By Hal Horowitz
Charles Wesley Godwin melds with the expertise of an artist who is unwavering in his approach.
1. Tell the Babies I Love Them (Overture)
2. Family Ties
3. Miner Imperfections
4. The Flood
5. All Again
7. Dance in Rain
8. Another Leaf
9. That Time Again
10. Skyline Blues
11. West of Lonesome
14. Two Weeks Gone
15. Soul Like Mine
16. Willing and Able
17. Cue Country Roads
18. Take Me Home, Country Roads
19. By Your Side (Underture)
It makes sense that John Denver’s 1971 hit ‘Take Me Home, Country Roads’ would be a show-stopping, crowd-pleasing highlight of Charles Wesley Godwin’s live shows. After all, the lyrics of a traveler who longs to return to his West Virginia home (described as “almost heaven”), where Godwin’s roots and family remain, could have been penned by the man himself 50 years on.
Not only does he cover it on this, the singer/songwriter’s third effort, but he also pens an original titled ‘Cue Country Roads’. That one, with its stomping, swampy groove, kicks into a roaring rocker as the album’s most rugged moment, when he sings “I welcome the day when I’m in mountain mama clay” as his band, The Allegheny High, rumble behind him.
The genesis of this generous 19-song release, his first since 2021s How the Mighty Fall, was difficult. Godwin found himself in a dry spot artistically; under pressure to record an album for a new major label, he was adrift with writer’s block, unable to compose music he was proud of. Then, a conversation inspired him.
“I decided I was going to write about my life and family, to be super personal and dig right into the weeds of my life”. While that might not seem like a unique bolt of lightning concept for an Americana artist, it lit Godwin’s creative fire, culminating in this often stark tapestry of the relatives, or titular Family Ties (wife, father, mother, kids), that keep him focused.
Godwin's baritone voice is rugged and, most importantly, believable, as he spins these tales of friends and relations, all seemingly ripped from the pages of his old photo albums. It’s a ballad-oriented set that's geared towards meticulous, story-telling lyrics.

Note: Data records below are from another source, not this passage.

(* ===== verification/PoolWriterSpec.v ===== *)
(** * Correctness of writing to tape

    A snapshot archive holds each of its files as a whole; copying ends if and only if a file delivers its size.
    The catalog on disk lists only what is on tape: whatever operation fails, and
    however it fails, what is found in the catalog afterwards is in files that have been synced. *)

From S2P Require Import Prelude IndexFile DataBlob DataBlobSpec Tape TapeSpec ChunkArchive ChunkArchiveSpec MediaLabel MediaCatalog MediaCatalogSpec Inventory InventorySpec MediaPool MediaPoolSpec PoolWriter.
From Stdlib Require Import Strings.Byte.

(** ** Copying *)
Section copy.
Context {S : Type} (sink : list byte -> S -> res unit * S).

(** [ds] are taken one after the other. *)
Inductive sinks : list (list byte) -> S -> S -> Prop :=
| sinks_nil s : sinks [] s s
| sinks_cons d ds s s1 s2 : sink d s = (Ok tt, s1) -> sinks ds s1 s2 -> sinks (d :: ds) s s2.

(** A file that has become shorter: the loop does not succeed, and if the device has no errors it does not end. *)
Lemma copy_loop_short fuel : forall size ds s r s',
  copy_loop sink fuel size (Ok <$> ds) s = (r, s') -> Z.of_nat (length (concat ds)) < size ->
  is_ok r = false /\ ((forall d s, (sink d s).1 = Ok tt) -> r = Panic "fuel").
Proof.
  induction fuel as [|fuel IH]; intros size ds s r s'; cbn [copy_loop].
  { intros E Hl. rewrite (proj2 (Z.eqb_neq _ _)) in E by lia. by injection E as <- <-. }
  intros E Hl. rewrite (proj2 (Z.eqb_neq size 0)) in E by lia.
  assert (exists d ds', match Ok <$> ds with [] => (Ok [], []) | r :: reads => (r, reads) end = (Ok d, Ok <$> ds') /\
    concat ds = d ++ concat ds') as (d & ds' & E' & Hc) by (destruct ds as [|d ds]; [by exists [], []|by exists d, ds]).
  rewrite E' in E. rewrite Hc, length_app in Hl. rewrite (proj2 (Z.ltb_ge _ _)) in E by lia.
  destruct (sink d s) as [r1 s1] eqn:Es. destruct r1 as [[]| |].
  - apply IH in E; [done|lia].
  - injection E as <- <-. split; [done|]. intros H. specialize (H d s). by rewrite Es in H.
  - injection E as <- <-. split; [done|]. intros H. specialize (H d s). by rewrite Es in H.
Qed.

There's one on his father who worked the mines (“I’m proud of my roots he states in “Miner Imperfection”), while ‘Headwaters’ is a poignant tale of a country boy joining the military, yearning to get back home. Some are heavily influenced by Bruce Springsteen’s Nebraska; specifically Godwin’s ‘10-38’, a stripped-down, solo acoustic performance about a New Jersey highway patrolman who stops the wrong car.

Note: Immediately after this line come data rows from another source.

(* ===== verification/BackupEnvSpec.v ===== *)
(** * Backup sessions: interleaved requests, what a finished backup guarantees *)

From S2P Require Import Prelude IndexFile FixedIndex DynamicIndex DynamicIndexSpec DataBlob.
From S2P Require Import DataBlobSpec Manifest BackupEnv.
From Stdlib Require Import Strings.Byte.

(** ** Sessions as transition systems

    A request is cut where the code does not hold the mutex; the rest of a request that
    goes on is kept in [pend], and any of these may continue next. *)
Module Trace.
(** Requests that take the lock once. *)
Inductive request :=
| RChunk (d : digest) (len : Z)
| RFixedChunk (wid : Z) (d : digest) (size compressed_size : Z) (dup : bool)
| RDynamicChunk (wid : Z) (d : digest) (size compressed_size : Z) (dup : bool)
| RNewDynamic (index : DynWriter.DynamicIndexWriter) (name : string)
| RNewFixed (index : Writer.FixedIndexWriter) (name : string) (size : option Z) (incremental : bool)
| RAppendDynamic (io : DynWriter.Io) (wid offset size : Z) (d : digest)
| RAppendFixed (io : Writer.Io) (wid offset size : Z) (d : digest).

Definition run_request (r : request) (s : SharedBackupState) : res unit * SharedBackupState :=
  match r with
  | RChunk d len => register_chunk d len s
  | RFixedChunk wid d size csize dup => register_fixed_chunk wid d size csize dup s
  | RDynamicChunk wid d size csize dup => register_dynamic_chunk wid d size csize dup s
  | RNewDynamic index name => let '(r, s) := register_dynamic_writer index name s in (const tt <$> r, s)
  | RNewFixed index name size incremental =>
      let '(r, s) := register_fixed_writer index name size FIXED_CHUNK_SIZE incremental s in
      (const tt <$> r, s)
  | RAppendDynamic io wid offset size d => dynamic_writer_append_chunk io wid offset size d s
  | RAppendFixed io wid offset size d => fixed_writer_append_chunk io wid offset size d s
  end.

(** The rest of a request. *)
Inductive pending :=
| PCloseDynamic (wid : Z)
| PCloseFixed (wid : Z)
| PBlobCommit (name : string) (csum : digest) (raw : list byte)
| PFinishStore (blob : DataBlob)
| PFinishCommit.

(** What was uploaded: the writer of an index when it was closed, or the bytes of a blob. *)
Inductive event :=
| ClosedDynamic (name : string) (index : DynWriter.DynamicIndexWriter)
| ClosedFixed (name : string) (index : Writer.FixedIndexWriter)
| UploadedBlob (name : string) (csum : digest) (raw : list byte).

Inductive label :=
| LRequest (r : request)
| LCloseDynamic (io : DynWriter.Io) (wid chunk_count size : Z) (csum : digest)
| LCloseFixed (io_grow io : Writer.Io) (wid chunk_count size : Z) (csum : digest)
| LBlob (s3 replace : res unit) (name : string) (data : list byte)
| LFinish (last_backup : option bool)
| LContinue (i : nat) (upload : res bool) (s3 replace sync : res unit).

(** [confirmed] is the manifest that [finish_backup] checked. *)
Record config := {
  sess : Session; pend : list pending; log : list event; confirmed : option BackupManifest;
}.

Section exec.
Variables (P : Prims) (J : JsonLib) (blob_path : string -> string).

Definition init (previous : bool) : config :=
  {| sess := Session_new (BackupLockGuards_new previous); pend := []; log := []; confirmed := None |}.

(** After the part of a request with outcome [r] and state [s]: [more] continues it on success. *)
Definition after {A} (c : config) (rs : res A * Session) (more : A -> list pending * list event)
    : config :=
  let '(r, s) := rs in
  match r with
  | Ok a => {| sess := s; pend := pend c ++ (more a).1; log := log c ++ (more a).2;
               confirmed := confirmed c |}
  | _ => {| sess := s; pend := pend c; log := log c; confirmed := confirmed c |}
  end.

Definition closed_dynamic (c : config) (wid : Z) : list event :=
  match dynamic_writers (shared (sess c)) !! wid with
  | Some data => [ClosedDynamic (dw_name data) (dw_index data)]
  | None => []
  end.
Definition closed_fixed (c : config) (io_grow : Writer.Io) (wid size : Z) : list event :=
  match fixed_writers (shared (sess c)) !! wid with
  | Some data => [ClosedFixed (fw_name data) (fixed_close_grow io_grow size data).2]
  | None => []
  end.

Definition start_blob (s3 replace : res unit) (name : string) (data : list byte) (c : config) : config :=
  match load_from_reader P (Ok data) with
  | Ok blob =>
      after c
        (if bool_decide (name = MANIFEST_BLOB_NAME) then
           try! m := manifest_try_from P J blob for (sess c) in
           with_lock (lift (register_manifest m)) (sess c)
         else datastore_add_blob blob_path s3 replace name blob (sess c))
        (fun _ => ([PBlobCommit name (DataBlob.csum P blob) data], []))
  | _ => c
  end.

Definition start_finish (last_backup : option bool) (c : config) : config :=
  match with_lock (lift (finish_locked P J last_backup)) (sess c) with
  | (Ok blob, s) => {| sess := s; pend := pend c ++ [PFinishStore blob]; log := log c;
                       confirmed := manifest (shared (sess c)) |}
  | (_, s) => {| sess := s; pend := pend c; log := log c; confirmed := confirmed c |}
  end.

Definition continue (p : pending) (upload : res bool) (s3 replace sync : res unit) (c : config) : config :=
  match p with
  | PCloseDynamic wid =>
      match upload with
      | Ok _ => after c (with_lock (lift (dynamic_close_remove wid)) (sess c)) (fun _ => ([], []))
      | _ => c
      end
  | PCloseFixed wid =>
      match upload with
      | Ok _ => after c (with_lock (lift (fixed_close_remove wid)) (sess c)) (fun _ => ([], []))
      | _ => c
      end
  | PBlobCommit name csum raw =>
      after c (with_lock (lift (add_blob_commit name csum (Z.of_nat (length raw)))) (sess c))
        (fun _ => ([], [UploadedBlob name csum raw]))
  | PFinishStore blob =>
      after c (datastore_add_blob blob_path s3 replace MANIFEST_BLOB_NAME blob (sess c))
        (fun _ => ([PFinishCommit], []))
  | PFinishCommit => after c (with_lock (lift (finish_commit sync)) (sess c)) (fun _ => ([], []))
  end.

Definition exec (l : label) (c : config) : config :=
  match l with
  | LRequest r => after c (with_lock (lift (run_request r)) (sess c)) (fun _ => ([], []))
  | LCloseDynamic io wid count size csum =>
      after c (with_lock (dynamic_close_locked P io wid count size csum) (sess c))
        (fun _ => ([PCloseDynamic wid], closed_dynamic c wid))
  | LCloseFixed io_grow io wid count size csum =>
      after c (with_lock (fixed_close_locked P io_grow io wid count size csum) (sess c))
        (fun _ => ([PCloseFixed wid], closed_fixed c io_grow wid size))
  | LBlob s3 replace name data => start_blob s3 replace name data c
  | LFinish last_backup => start_finish last_backup c
  | LContinue i upload s3 replace sync =>
      match pend c !! i with
      | Some p =>
          continue p upload s3 replace sync
            {| sess := sess c; pend := delete i (pend c); log := log c; confirmed := confirmed c |}
      | None => c
      end
  end.

Definition run (ls : list label) (c : config) : config := foldl (fun c l => exec l c) c ls.

(** ** The invariant *)

(** The checksum of a dynamic index is that of all entries given to its writer, the one of a fixed index that of
    the digests in the mapped file. *)
Definition dynamic_csum (index : DynWriter.DynamicIndexWriter) (csum : digest) : Prop :=
  exists absorbed, DynWriter.csum index = Some absorbed /\ csum = sha256 P absorbed.
Definition fixed_csum (index : Writer.FixedIndexWriter) (csum : digest) : Prop :=
  exists digests, slice (Writer.file index) HEADER_SIZE (HEADER_SIZE + u64 (Writer.index_length index * 32)) = Ok digests /\
    csum = sha256 P digests.
Definition uploaded (log : list event) (name : string) (csum : digest) : Prop :=
  (exists index, ClosedDynamic name index ∈ log /\ dynamic_csum index csum) \/
  (exists index, ClosedFixed name index ∈ log /\ fixed_csum index csum) \/
  exists raw blob, UploadedBlob name csum raw ∈ log /\ load_from_reader P (Ok raw) = Ok blob /\
    csum = sha256 P raw.

Definition is_finish (p : pending) : bool :=
  match p with PFinishStore _ | PFinishCommit => true | _ => false end.

(** The blob of the confirmed manifest, with the statistics added. *)
Definition manifest_blob (c : config) (blob : DataBlob) : Prop :=
  exists m stats, confirmed c = Some m /\
    (let? unprot := value_index_mut (unprotected m) "chunk_upload_stats" stats in
     to_data_blob P J (with_unprotected m unprot) None) = Ok blob.
Definition manifest_stored (c : config) : Prop :=
  exists blob, manifest_blob c blob /\
    published (sess c) !! blob_path MANIFEST_BLOB_NAME = Some (raw_data blob).

Record inv (c : config) : Prop := {
  i_archives name csum :
    uploaded_archives (shared (sess c)) !! name = Some csum -> uploaded (log c) name csum;
  i_blobs name csum raw : PBlobCommit name csum raw ∈ pend c ->
    exists blob, load_from_reader P (Ok raw) = Ok blob /\ csum = sha256 P raw;
  i_frozen : finished (shared (sess c)) <> Active ->
    dynamic_writers (shared (sess c)) = ∅ /\ fixed_writers (shared (sess c)) = ∅ /\
    exists m, confirmed c = Some m /\
      Forall (fun f => uploaded (log c) (fi_filename f) (fi_csum f)) (m_files m);
  i_store blob : PFinishStore blob ∈ pend c -> manifest_blob c blob;
  i_commit : PFinishCommit ∈ pend c -> manifest_stored c;
  i_finished : finished (shared (sess c)) = Finished -> manifest_stored c;
  i_finish_count : (length (filter is_finish (pend c)) <=
    if bool_decide (finished (shared (sess c)) = Finishing) then 1 else 0)%nat;
  i_guards : g_group (backup_lock_guards (shared (sess c))) = negb (bool_decide (finished (shared (sess c)) = Finished)) /\
    g_snapshot (backup_lock_guards (shared (sess c))) = negb (bool_decide (finished (shared (sess c)) = Finished));
}.

Lemma uploaded_mono log log' name csum : log ⊆ log' -> uploaded log name csum -> uploaded log' name csum.
Proof.
  intros Hsub [(i & ? & ?)|[(i & ? & ?)|(raw & blob & ? & ?)]];
    [left; exists i|right; left; exists i|right; right; exists raw, blob]; auto.
Qed.

Lemma finish_pending c p :
  inv c -> p ∈ pend c -> is_finish p = true -> finished (shared (sess c)) = Finishing.
Proof.
  intros Hi Hp Hf. pose proof (i_finish_count c Hi) as Hc.
  assert (p ∈ filter is_finish (pend c)) as Hin by (apply list_elem_of_filter; by rewrite Hf).
  destruct (filter is_finish (pend c)); [by apply elem_of_nil in Hin|]. simpl in Hc.
  case_bool_decide; [done|lia].
Qed.

(** Steps that do not finish the backup. *)
Lemma inv_frame c c' :
  inv c ->
  finished (shared (sess c')) = finished (shared (sess c)) ->
  (forall name csum, uploaded_archives (shared (sess c')) !! name = Some csum ->
     uploaded (log c') name csum) ->
  log c ⊆ log c' ->
  (forall name csum raw, PBlobCommit name csum raw ∈ pend c' -> exists blob,
     load_from_reader P (Ok raw) = Ok blob /\ csum = sha256 P raw) ->
  (finished (shared (sess c)) <> Active ->
     dynamic_writers (shared (sess c')) = ∅ /\ fixed_writers (shared (sess c')) = ∅ /\
     published (sess c') !! blob_path MANIFEST_BLOB_NAME
       = published (sess c) !! blob_path MANIFEST_BLOB_NAME) ->
  confirmed c' = confirmed c ->
  (filter is_finish (pend c') `sublist_of` filter is_finish (pend c)) ->
  g_group (backup_lock_guards (shared (sess c'))) = g_group (backup_lock_guards (shared (sess c))) ->
  g_snapshot (backup_lock_guards (shared (sess c'))) = g_snapshot (backup_lock_guards (shared (sess c))) ->
  inv c'.
Proof.
  intros Hi Hf Hup Hlog Hblob Hfr Hconf Hpend Hg Hs.
  assert (forall p, p ∈ pend c' -> is_finish p = true -> p ∈ pend c) as Hsub.
  { intros p Hp Hfin. assert (p ∈ filter is_finish (pend c)) as Hin.
    { eapply elem_of_submseteq; [|by apply sublist_submseteq]. apply list_elem_of_filter. by rewrite Hfin. }
    by apply list_elem_of_filter in Hin as [_ ?]. }
  assert (finished (shared (sess c)) <> Active -> manifest_stored c -> manifest_stored c') as Hst.
  { intros Hna (blob & (m & st & Hm & Hb) & Hpub). exists blob. split.
    - exists m, st. by rewrite Hconf.
    - by rewrite (proj2 (proj2 (Hfr Hna))). }
  split; [done|done|..].
  - intros Hna. rewrite Hf in Hna. destruct (Hfr Hna) as (Hd & Hx & _).
    destruct (i_frozen c Hi Hna) as (_ & _ & m & Hm & Hall). split_and!; [done..|]. exists m.
    rewrite Hconf. split; [done|]. eapply Forall_impl; [done|]. intros f. by apply uploaded_mono.
  - intros blob Hp. destruct (i_store c Hi blob) as (m & st & Hm & Hb); [by apply Hsub|].
    exists m, st. by rewrite Hconf.
  - intros Hp. apply Hsub in Hp as Hp'; [|done]. apply Hst; [|by apply i_commit].
    by rewrite (finish_pending c PFinishCommit).
  - rewrite Hf. intros Hfin. apply Hst; [by rewrite Hfin|by apply i_finished].
  - rewrite Hf. etrans; [|apply (i_finish_count c Hi)]. by apply sublist_length.
  - rewrite Hg, Hs, Hf. apply Hi.
Qed.

(** ** Single operations *)
Ltac run_op H :=
  repeat first [progress simplify_eq/= | match type of H with
    | context [match ?m with _ => _ end] => destruct m eqn:? end].

(** What a request changes: the state, the archives and the locks stay, and everything does
    once the backup is finishing. *)
Definition harmless (sh sh' : SharedBackupState) : Prop :=
  finished sh' = finished sh /\ uploaded_archives sh' = uploaded_archives sh /\
  backup_lock_guards sh' = backup_lock_guards sh /\ (finished sh <> Active -> sh' = sh).

Lemma harmless_refl sh : harmless sh sh.
Proof. done. Qed.

Lemma run_request_harmless r sh : harmless sh (run_request r sh).2.
Proof.
  unfold harmless. destruct r; simpl.
  - unfold register_chunk, ensure_unfinished. by destruct (finished sh) eqn:E; simpl; rewrite ?E.
  - unfold register_fixed_chunk, ensure_unfinished. destruct (finished sh) eqn:E; simpl; try done.
    repeat case_match; by simpl; rewrite ?E.
  - unfold register_dynamic_chunk, ensure_unfinished. destruct (finished sh) eqn:E; simpl; try done.
    repeat case_match; by simpl; rewrite ?E.
  - unfold register_dynamic_writer, ensure_unfinished. by destruct (finished sh) eqn:E; simpl; rewrite ?E.
  - unfold register_fixed_writer, ensure_unfinished. by destruct (finished sh) eqn:E; simpl; rewrite ?E.
  - unfold dynamic_writer_append_chunk, ensure_unfinished. destruct (finished sh) eqn:E; simpl; try done.
    repeat case_match; by simpl; rewrite ?E.
  - unfold fixed_writer_append_chunk, ensure_unfinished. destruct (finished sh) eqn:E; simpl; try done.
    repeat case_match; by simpl; rewrite ?E.
Qed.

Producer Al Torrence, who worked on Godwin’s first two solo sets, returns to keep the sound rootsy, spacious and unencumbered by excess instrumentation. The vibe remains organic, capturing Godwin’s lyrics and melodies without purposefully aiming for commercial radio play. On ‘Willing and Able’, another song about trying to get back to his lover, the music bubbles under as Godwin sings “I’m on a nighttime plane to you / Any train or bus would do”, as a searing pedal steel slices through the atmosphere.

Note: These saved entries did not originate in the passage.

(* ===== verification/PullChunksSpec.v ===== *)
(** * Properties of pulling chunks

    For every schedule of tasks and threads and an arbitrary source: the store never loses a chunk, and what is
    written was checked; a success means that all chunks of the index are in the store; with
    decryption, the new index lists the digests of the decrypted chunks in order; runs end.  An explicit run shows
    that a chunk that was pulled as it is earlier in the same group is left out of a decrypted index. *)

From S2P Require Import Prelude IndexFile FixedIndex DynamicIndex DataBlob DataBlobSpec ChunkStore ChunkStoreSpec PullChunks.
From Stdlib Require Import Strings.Byte.

Create HintDb pull.

Section pull_spec.
Context (P : Prims) (X : Hex) `{HX : HexLaws X}.
Context (sync_file : bool) (cap : nat).
Context {R : Type} `{IndexFile R}.
Context (source_data : digest -> list byte -> Prop).
Context (index : R).

Implicit Types (s : PullState) (st : store) (enc : EncounteredChunks) (d : digest).

Local Abbreviation pull_step := (pull_step P X sync_file cap source_data index).
Local Abbreviation run_step := (run_step P X sync_file cap source_data index).
Local Abbreviation chunks_added := (chunks_added P X).

(** ** The chunks of the store *)
Definition present st d : Prop := is_Some (st !! chunk_path X d).

Lemma chunks_added_refl st : chunks_added st st.
Proof. intros d Hd. destruct (st !! _); auto. Qed.

Lemma chunks_added_trans st1 st2 st3 : chunks_added st1 st2 -> chunks_added st2 st3 -> chunks_added st1 st3.
Proof.
  clear source_data. intros H12 H23 d Hd. specialize (H12 d Hd). specialize (H23 d Hd).
  destruct (st1 !! _), (st2 !! _), (st3 !! _); naive_solver congruence.
Qed.

Lemma chunks_added_present st st' d : length d = 32%nat -> chunks_added st st' -> present st d -> present st' d.
Proof.
  intros Hd Ha [e He]. specialize (Ha d Hd). rewrite He in Ha. unfold present. by destruct (st' !! _).
Qed.

Lemma pull_path_inj d d' : length d' = 32%nat -> chunk_path X d = chunk_path X d' -> d = d'.
Proof.
  intros Hd' He. apply (Names.chunk_path_inj X); [|done|done].
  apply (f_equal (length ∘ snd)) in He. cbn in He. rewrite !hex_length in He. lia.
Qed.

Lemma verified_checked chunk size d :
  verify_unencrypted P chunk size d = Ok tt -> checked P d (raw_data chunk).
Proof.
  unfold verify_unencrypted. intros E. exists chunk. split; [done|]. unfold is_encrypted.
  destruct (magic chunk) as [m| |] eqn:Em; [|done..].
  destruct (bool_decide (m = ENCR_COMPR_BLOB_MAGIC_1_0) || bool_decide (m = ENCRYPTED_BLOB_MAGIC_1_0)) eqn:Ee;
    [by left|right].
  destruct (decode P chunk None (Some d)) as [content| |] eqn:Ed; [|done..]. clear E. exists content.
  eapply BlobSpec.decode_expected; [|done]. exists m. split; [done|]. unfold BlobSpec.is_enc_magic.
  apply orb_false_iff in Ee as [E1%bool_decide_eq_false E2%bool_decide_eq_false]. tauto.
Qed.

(** A chunk file that is written or touched. *)
Lemma chunks_added_insert d e st :
  (forall e0, st !! chunk_path X d = Some e0 -> e_data e = e_data e0) /\ is_Some (st !! chunk_path X d)
    \/ checked P d (e_data e) ->
  chunks_added st (<[chunk_path X d := e]> st).
Proof.
  intros Hc d' Hd'. destruct (decide (chunk_path X d = chunk_path X d')) as [He|Hne].
  - apply pull_path_inj in He as ->; [|done]. rewrite lookup_insert_eq.
    destruct Hc as [[Hc [e0 He0]]|Hc]; [rewrite He0; left; by apply Hc|].
    destruct (st !! chunk_path X d'); auto.
  - rewrite lookup_insert_ne by done. destruct (st !! chunk_path X d'); auto.
Qed.

Lemma cond_touch_added now io d b st r st' :
  cond_touch_chunk X now io d b st = (r, st') ->
  chunks_added st st' /\ (r = Ok true -> present st' d).
Proof.
  unfold cond_touch_chunk, cond_touch_path. intros E. repeat case_match; simplify_eq;
    (split; [|try done]); try apply chunks_added_refl.
  - apply chunks_added_insert. left. split; [|by eexists]. intros e0 He0. by simplify_eq.
  - intros _. unfold present. by rewrite lookup_insert_eq.
Qed.

Lemma insert_added now io chunk d size st r st' :
  verify_unencrypted P chunk size d = Ok tt ->
  insert_chunk_nolock X now io sync_file chunk d st = (r, st') ->
  chunks_added st st' /\ (is_ok r = true -> present st' d).
Proof.
  intros Hv [(Hr & ->)|[(e & He & Hk & E)|[E _]]]%Growth.insert_cases.
  - split; [apply chunks_added_refl|by rewrite Hr].
  - apply (Growth.keep_chunk_cases _ _ _ _ _ _ _ _ e) in E as [(-> & ->)|(Hr & ->)]; [| |done].
    + split; [|intros _; unfold present; by rewrite lookup_insert_eq].
      apply chunks_added_insert. left. split; [|by eexists]. intros e0 He0. by simplify_eq.
    + split; [apply chunks_added_refl|by destruct r].
  - apply Growth.write_chunk_cases in E as [(Hr & ->)|(_ & ->)].
    + split; [apply chunks_added_refl|by destruct r].
    + split; [|intros _; unfold present; by rewrite lookup_insert_eq].
      apply chunks_added_insert. right. by eapply verified_checked.
Qed.

Lemma verify_and_write_added now io chunk d size st r st' :
  verify_and_write P X sync_file now io chunk d size st = (r, st') ->
  chunks_added st st' /\ (r = Ok tt -> present st' d).
Proof.
  unfold verify_and_write. destruct (verify_unencrypted P chunk size d) as [[]|e|e] eqn:Ev;
    [|intros [= <- <-]; (split; [apply chunks_added_refl|done])..].
  destruct (insert_chunk_nolock _ _ _ _ _ _ _) as [r1 st1] eqn:E1.
  eapply insert_added in E1 as [Ha Hp]; [|done].
  destruct r1; intros [= <- <-]; (split; [done|]); [intros _; by apply Hp|done..].
Qed.

(** ** The map of chunks *)

(** The chunks that the map promises to be there: those marked as touched, and the decrypted ones. *)
Definition marked enc d : Prop := exists i, enc !! d = Some i /\ touched i = true.
Definition wanted enc d : Prop :=
  marked enc d \/ exists d0 i, enc !! d0 = Some i /\ decrypted_digest i = Some d.

Lemma mark_reusable_cases d size dec enc r enc' :
  mark_reusable d size dec enc = (r, enc') ->
  (is_ok r = false /\ enc' = enc) \/
  (r = Ok tt /\ exists i, enc' = <[d := i]> enc /\ ec_chunk_size i = size /\
     touched i = default false (touched <$> enc !! d) /\
     decrypted_digest i = match enc !! d ≫= decrypted_digest with Some x => Some x | None => dec end /\
     (forall i0, enc !! d = Some i0 -> ec_chunk_size i0 = size)).
Proof.
  unfold mark_reusable. destruct (enc !! d) as [i|] eqn:Ei; cbn.
  - destruct (Z.eqb_spec (ec_chunk_size i) size) as [<-|Hne]; cbn; intros [= <- <-]; [right|by left].
    split; [done|]. destruct (decrypted_digest i) as [x|] eqn:Ed.
    + exists i. rewrite insert_id by done. split_and!; [done..|]. by intros ? [= <-].
    + eexists. split_and!; [done..|]. by intros ? [= <-].
  - intros [= <- <-]. right. split; [done|]. by eexists.
Qed.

He taps into his Appalachian roots on ‘Another Leaf’, cajoled by the banjo, mandolin, pedal steel and fiddle that basks around him. It chugs along at first, before suddenly throwing the brakes on as they switch into a slow, serious midsection about the difficulties of leaving on tour (“One day, someday, when I pull down the drive, I’ll never turn back”). They raise the tempo once more for it's closing bluegrass stomp, singing “Add another leaf on the family tree tonight” as the band turn up the heat. It’s a mini-suite of sorts, an example of Godwin’s inventive compositional abilities.
This is pure country-folk. Charles Wesley Godwin melds the genres with the expertise of an artist who, like his friend and touring companion Zach Bryan, is unwavering in his approach; encouraging the audience to join him as he traverses the country roads that take him back home.
Charles Wesley Godwin's 2023 album, Family Ties, is out September 22 via Big Loud Records.